SOURCE MATERIAL>
BEGIN
Lemma accepted_huggingface (env : Env) (ext : External) (p : jsstring) :
  answer_accepted ext (Fetch (huggingface_request env p))
  = is_some (huggingface_outcome (fetch_answer ext (huggingface_request env p))).
Proof. reflexivity. Qed.

Lemma accepted_pollinations (ext : External) (encoded : jsstring) (seed : N) :
  answer_accepted ext
    (Fetch (pollinations_request (pollinations_url encoded seed)))
  = is_some (pollinations_outcome (pollinations_url encoded seed)
               (fetch_answer ext
                  (pollinations_request (pollinations_url encoded seed)))).
Proof.
  unfold answer_accepted. rewrite provider_of_pollinations. reflexivity.
Qed.

Lemma accepted_openai (env : Env) (ext : External) (p : jsstring) :
  answer_accepted ext (Fetch (openai_request env p))
  = is_some (openai_outcome (fetch_answer ext (openai_request env p))).
Proof. reflexivity. Qed.

(** A provider's request goes to that provider, and there is at most
    one. *)
Lemma request_for_provider (env : Env) (ext : External) (p : jsstring)
  (q : provider) (r : request) :
  In r (request_for env ext p q) -> provider_of r = Some q.
Proof.
  destruct q; unfold request_for.
  - destruct (configured _); cbn [In]; [| intros []].
    intros [<- | []]. apply provider_of_huggingface.
  - destruct (encodeURIComponent p); cbn [In]; [| intros []].
    intros [<- | []]. apply provider_of_pollinations.
  - destruct (configured _); cbn [In]; [| intros []].
    intros [<- | []]. apply provider_of_openai.
Qed.

Lemma request_for_once (env : Env) (ext : External) (p : jsstring)
  (q : provider) :
  List.length (request_for env ext p q) <= 1.
Proof.
  destruct q; unfold request_for;
    [destruct (configured _) | destruct (encodeURIComponent p)
    | destruct (configured _)]; cbn [List.length]; lia.
Qed.

Lemma succeeds_asked (env : Env) (ext : External) (p : jsstring)
  (q : provider) :
  provider_succeeds env ext p q = true -> request_for env ext p q <> [].
Proof.
  unfold provider_succeeds. intros H E. rewrite E in H. discriminate H.
Qed.

Lemma invoked_app (ext : External) (r1 r2 : list request) (q : provider) :
  invoked ext (r1 ++ r2) q = invoked ext r1 q || invoked ext r2 q.
Proof. unfold invoked. rewrite attempts_app. apply existsb_app. Qed.

Lemma provider_eqb_refl (q : provider) : provider_eqb q q = true.
Proof. destruct q; reflexivity. Qed.

Lemma provider_eqb_neq (q q' : provider) :
  q <> q' -> provider_eqb q q' = false.
Proof. destruct q, q'; intros H; try reflexivity; contradiction H; reflexivity. Qed.

(** Among the requests for one provider only that provider is invoked,
    and it is when there is a request. *)
Lemma invoked_request_for (env : Env) (ext : External) (p : jsstring)
  (q q' : provider) :
  invoked ext (request_for env ext p q) q'
  = match request_for env ext p q with
    | [] => false
    | _ :: _ => provider_eqb q' q
    end.
Proof.
  pose proof (@request_for_provider env ext p q) as P.
  pose proof (request_for_once env ext p q) as L.
  destruct (request_for env ext p q) as [| r [| r' rest]];
    [reflexivity | | cbn [List.length] in L; lia].
  unfold invoked, attempts. cbn [flat_map].
  rewrite (P r (or_introl eq_refl)). cbn [app existsb fst].
  apply orb_false_r.
Qed.

(** What each step sends and returns, by whether its provider
    succeeds. *)
Lemma stepA_outcome (env : Env) (ext : External) (p : jsstring) :
  fst (stepA env ext p) = request_for env ext p ProviderA
  /\ is_some (snd (stepA env ext p)) = provider_succeeds env ext p ProviderA
  /\ (forall r, snd (stepA env ext p) = Some r ->
        huggingface_outcome (fetch_answer ext (huggingface_request env p))
        = Some r).
Proof.
  unfold stepA, provider_succeeds, request_for.
  destruct (configured _); cbn [fst snd existsb is_some].
  - rewrite accepted_huggingface, orb_false_r. repeat split. intros r H. exact H.
  - repeat split. intros r H. discriminate H.
Qed.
END
ASSIGNMENT> If a line of the material contains the word "encoded", pick it out and copy it.

RESULT OF THE TASK>
Lemma accepted_pollinations (ext : External) (encoded : jsstring) (seed : N) :
    (Fetch (pollinations_request (pollinations_url encoded seed)))
  = is_some (pollinations_outcome (pollinations_url encoded seed)
                  (pollinations_request (pollinations_url encoded seed)))).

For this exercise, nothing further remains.